Si l’on répertorie ensuite les principaux pays qui ont engagé leur armée dans des conflits armés en dehors de leur sol (pour une raison ou pour une autre), on trouve :

  • Des démocraties stables (même si le Royaume-Uni est une monarchie symbolique) :
    • États-Unis (Afghanistan, Irak, Libye, Syrie…),
    • Royaume-Uni (Irak, Afghanistan, Libye, Syrie…),
    • France (Côte-d’Ivoire, République Démocratique du Congo, Niger, Tchad, Mali, République Centrafricaine, Irak, Syrie…),
    • Israël (Syrie, Liban, Gaza, Cisjordanie, Iran…),
  • Une oligarchie de fait : Turquie (Syrie, Irak…),
  • Une tyrannie de fait : Arabie Saoudite (Yémen, Syrie, Bahreïn, Liban, Qatar, Soudan, Libye…)
  • Et des régimes pouvant être assimilés à des oligarchies/tyrannies :
    • Russie (Géorgie, Ukraine, Syrie, Afghanistan…),
    • Iran (Irak, Syrie, Yémen…),

Cette liste n’est pas exhaustive et, en augmentant le nombre de critères, on pourrait ajouter de nombreux pays. Par exemple, la Chine pour ses soutiens indirects et ses intimidations en Mer de Chine, l’Inde, les Émirats Arabes Unis et beaucoup d’autres. Mais cela n’apporterait rien de plus pertinent à notre réflexion.

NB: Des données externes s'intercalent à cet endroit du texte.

Lemma inv_spawn s p m : inv s → spawn_step s p m → inv (spawned s p m).
Proof.
  intros Hinv Hsp.
  assert (∀ d, unlisted d (spawned s p m) = unlisted d s) as Hun.
  { intros d. rewrite unlisted_spawned, plain_unlists; [by rewrite orb_false_r|apply Hsp]. }
  assert (∀ d, deref d m = deref d s.(mbx)) as Hde.
  { intros [t|a]; simpl; [by rewrite (sp_frames _ _ _ Hsp)|].
    destruct (m.(awaiters) !! a) as [w'|] eqn:Hw'.
    - destruct (sp_awaiters _ _ _ Hsp a w' Hw') as (w & -> & Heq & _). simpl. by rewrite Heq.
    - destruct (s.(mbx).(awaiters) !! a) eqn:Hw; [|done].
      destruct (sp_live _ _ _ Hsp a) as [? ?]; [eauto|congruence]. }
  assert (∀ j q o', (spawned s p m).(threads) !! j = Some q → o' ∈ q → alone o' = true →
            s.(threads) !! j = Some q) as Haj.
  { intros j q o' Hj Ho' Ha. destruct (spawned_lookup _ _ _ _ _ Hj) as [[-> ->]|]; [|done].
    destruct (sp_plain _ _ _ Hsp o' Ho'). congruence. }
  constructor; try apply Hsp.
  - intros a. rewrite cnt_spawned. pose proof (inv_once _ Hinv a).
    pose proof (sp_once _ _ _ Hsp a). simpl. lia.
  - simpl. rewrite (sp_wrap _ _ _ Hsp), (sp_queue _ _ _ Hsp). apply Hinv.
  - intros a [w' Hw']. destruct (sp_awaiters _ _ _ Hsp a w' Hw') as (w & Hw & _).
    apply (inv_fresh _ Hinv). eauto.
  - intros q Hq. apply list_elem_of_lookup in Hq as [j Hj].
    destruct (spawned_lookup _ _ _ _ _ Hj) as [[-> ->]|Hj']; [apply Hsp|].
    eapply (inv_protected _ Hinv), list_elem_of_lookup_2, Hj'.
  - intros e He. destruct (inv_elem _ Hinv e (sp_wait _ _ _ Hsp e He)) as [Hea Hw].
    split; [done|]. simpl. by rewrite Hde.
  - intros e He. rewrite Hun. by apply (inv_listed _ Hinv), (sp_wait _ _ _ Hsp).
  - intros d w r e w' r'. rewrite Hun. simpl. rewrite !Hde. intros Hd Hr Hu He.
    eapply (inv_match _ Hinv); try done. by apply (sp_wait _ _ _ Hsp).
  - intros j q o' Hj Ho' Ha. apply (inv_alone _ Hinv j q o'); try done.
    by apply (Haj j q o').
  - intros j q o' t Hj Ho' Hf. simpl. rewrite (sp_frames _ _ _ Hsp).
    apply (inv_frame _ Hinv j q o' t); try done.
    apply (Haj j q o'); try done. by eapply frame_alone.
  - intros e t He Ht. destruct (inv_stack _ Hinv e t (sp_wait _ _ _ Hsp e He) Ht) as (o & Ho & Hf).
    exists o. split; [|done]. by apply spawned_old.
  - intros j q o' t Hj Ho' Hf. cbn -[deref]. rewrite Hde.
    apply (inv_waits _ Hinv j q o' t); try done.
    apply (Haj j q o'); try done. by eapply waits_alone.
  - intros j. change (m.(tx_queue_lock) = Some j ↔
      ∃ cmd d, (spawned s p m).(threads) !! j = Some [Enqueue_copy cmd d]).
    rewrite (sp_lock _ _ _ Hsp), (inv_lock _ Hinv). split; intros (cmd & d & Hj); exists cmd, d.
    + by apply spawned_old.
    + by eapply (Haj _ _ (Enqueue_copy cmd d)); [|left|].
  - intros j cmd d Hj. simpl. rewrite Hde.
    eapply (inv_copy _ Hinv). by eapply (Haj _ _ (Enqueue_copy cmd d)); [|left|].
  - intros a. rewrite cnt_spawned, (inv_running _ Hinv a). simpl.
    destruct (s.(mbx).(awaiters) !! a) as [w|] eqn:Hw.
    + destruct (sp_live _ _ _ Hsp a) as [w' Hw']; [eauto|]. rewrite Hw'.
      by apply (sp_runs _ _ _ Hsp).
    + rewrite (sp_dead _ _ _ Hsp a Hw). destruct (m.(awaiters) !! a) as [w'|] eqn:Hw'; [|done].
      destruct (sp_awaiters _ _ _ Hsp a w' Hw') as (w & Hw0 & _). congruence.
  - intros a w' Hw' Hno. destruct (sp_awaiters _ _ _ Hsp a w' Hw') as (w & Hw & Heq & Hi).
    rewrite Heq in Hno. destruct (inv_resp _ Hinv a w Hw Hno). split; [auto|].
    rewrite cnt_spawned, (sp_compares _ _ _ Hsp a w); [lia|done..].
  - intros j q a Hj Hx.
    destruct (spawned_lookup _ _ _ _ _ Hj) as [[-> ->]|Hj'].
    { rewrite plain_unlists in Hx; [done|apply Hsp]. }
    destruct (inv_build _ Hinv j q a Hj' Hx) as (H1 & H2 & H3 & Hs).
    destruct (sp_build _ _ _ Hsp a) as (Ha & H0 & Ho); try done.
    { apply unlisted_spec. eauto. }
    unfold held in *. rewrite cnt_spawned, H0, Nat.add_0_r. split; [done|].
    simpl. rewrite Ha. split_and!; try done. unfold listed_refs in *. apply cnt_zero.
    intros e He. apply (proj1 (cnt_zero _ _) H2). by apply (sp_wait _ _ _ Hsp).
Qed.

Lemma refs_spawned s p m a :
  m.(wait_list) = s.(mbx).(wait_list) →
  (refs a (spawned s p m) + one (a ∈ s.(mbx).(owned)) + timer_ref a s.(mbx)
   = refs a s + cnt (weight a) p + one (a ∈ m.(owned)) + timer_ref a m)%nat.
Proof.
  intros Hwl. unfold refs, held, listed_refs. rewrite cnt_spawned. simpl. rewrite Hwl. lia.
Qed.

(** The user hands its reference of [a] to a thread. *)
Lemma give_ok s p a :
  inv s → a ∈ s.(mbx).(owned) → (∀ o, o ∈ p → plain o) →
  (∀ b, cnt (weight b) p = one (b = a)) → (∀ b, cnt (runs_timeout b) p = 0%nat) →
  (∀ b w, s.(mbx).(awaiters) !! b = Some w → w.(aw_async_resp).(resp) = None →
     cnt (compares b) p = 0%nat) →
  protected p → inv (spawned s p (set_owned (s.(mbx).(owned) ∖ {[a]}) s.(mbx))).
Proof.
  intros Hinv Ha Hp Hw Hr Hc Hpr. set (m := set_owned _ _).
  assert (∀ b, (one (b = a) + one (b ∈ m.(owned)) = one (b ∈ s.(mbx).(owned)))%nat) as Ho.
  { intros b. simpl. destruct (decide (b = a)) as [->|].
    - rewrite (one_yes (a = a)), (one_no (a ∈ _ ∖ _)), one_yes by (done || set_solver). done.
    - rewrite (one_no (b = a)) by done. apply one_iff. set_solver. }
  apply inv_spawn; [done|]. constructor; try done; simpl.
  - apply Hinv.
  - apply Hinv.
  - eauto.
  - intros b _ Hb _. specialize (Ho b). rewrite (one_no (b ∈ s.(mbx).(owned))) in Ho by done.
    rewrite Hw. split; [done|]. split; [lia|]. set_solver.
  - intros b. pose proof (refs_spawned s p m b eq_refl) as Hrb. specialize (Ho b).
    rewrite Hw in Hrb. assert (timer_ref b m = timer_ref b s.(mbx)) as Ht by done.
    replace (refs b (spawned s p m)) with (refs b s) by lia. apply (inv_refs _ Hinv).
  - intros b. specialize (Ho b). pose proof (cnt_le (user_ref b) (weight b) p (user_ref_weight b)) as Hl.
    rewrite Hw in Hl. simpl in Ho. lia.
  - intros b w w' -> [= ->]. rewrite Hr. lia.
Qed.

Lemma cancel_move_ok s a :
  inv s → allowed (Cancel a) s = true → wp (step (Cancel a) s) inv.
Proof.
  intros Hinv Hal. simpl in Hal. apply andb_true_iff in Hal as [Ha Hr].
  apply bool_decide_eq_true_1 in Ha, Hr. simpl.
  apply (give_ok s [Cancel_timeout_work a; Cancel_del a] a); try done.
  - intros; by singletons.
  - intros b. simpl. rewrite Nat.add_0_r. apply one_iff. split; congruence.
  - intros b w Hw Hno. simpl. rewrite one_no; [done|]. intros ->. simpl in Hr.
    rewrite Hw in Hr. simpl in Hr. rewrite Hno in Hr. by destruct Hr.
  - split; [|split; [|done]]; intros ? [=]; subst; counts.
Qed.

Lemma user_put_ok s a :
  inv s → allowed (User_put a) s = true → wp (step (User_put a) s) inv.
Proof.
  intros Hinv Hal. simpl in Hal. apply bool_decide_eq_true_1 in Hal. simpl.
  apply (give_ok s [Awaiter_put a] a); try done.
  - intros; by singletons.
  - intros b. simpl. rewrite Nat.add_0_r. apply one_iff. split; congruence.
Qed.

Enfin, certains pays n’ont participé à aucun conflit armé. On y trouve, entre autres :

  • Trois monarchies constitutionnelles : Bhoutan, Monaco, Liechtenstein.
  • Des démocraties stables : Suisse, Costa Rica, Islande, Panama. La Suisse pouvant même être assimilée à une forme de démocratie directe.

Ce sont des pays neutres ou sans armée, comme le Costa Rica, l’Islande ou le Panama. On pourrait ajouter à cette liste de nombreux « petits pays ».

Au bilan

L’Anarchie : base et conséquence des chaos.

Selon le cas, elle peut être la base, la conséquence, voire le but de guerre des conflits armés. Parfois même, elle peut être les trois à la fois. Ce n’est ni une découverte, ni dans ce registre que l’on recherche les germes de solutions pacifistes.

La Tyrannie et l’Oligarchie : même combat.

Si l’on confie toutes les rênes de l’État à un pouvoir animé du seul but de servir son propre intérêt, on se doute que le recours au conflit armé sera un des moyens favoris utilisés par le tyran ou les oligarques au pouvoir. Il est même inhérent à ces régimes. Le recours au conflit armé est utilisé en interne pour maintenir le pouvoir en place ou dans des délires expansionnistes dont la finalité est indirectement la même. L’histoire contemporaine nous en apporte des preuves répétées et le pacifisme ne cherche aucune lumière venant de cette source.

La Démocratie : des pratiques monarchiques, voire tyranniques, lorsqu’il s’agit des choses de la guerre.

Pourquoi les démocraties s’engagent-elles aussi fréquemment et facilement dans des actions armées ?

On pourrait supposer que les constitutions des démocraties imposent des procédures démocratiques pour faire intervenir leur armée en dehors de leur territoire, ce qui limiterait leur fréquence. Il n’en est rien et le peuple n’a pas voix au chapitre. Même avec sa constitution qui exige un référendum pour l’intervention de son armée hors de son sol, l’Irlande a participé à des missions de l’ONU en 1982 (Liban) et 1992 (Bosnie) avec le seul aval de la Chambre du Parlement.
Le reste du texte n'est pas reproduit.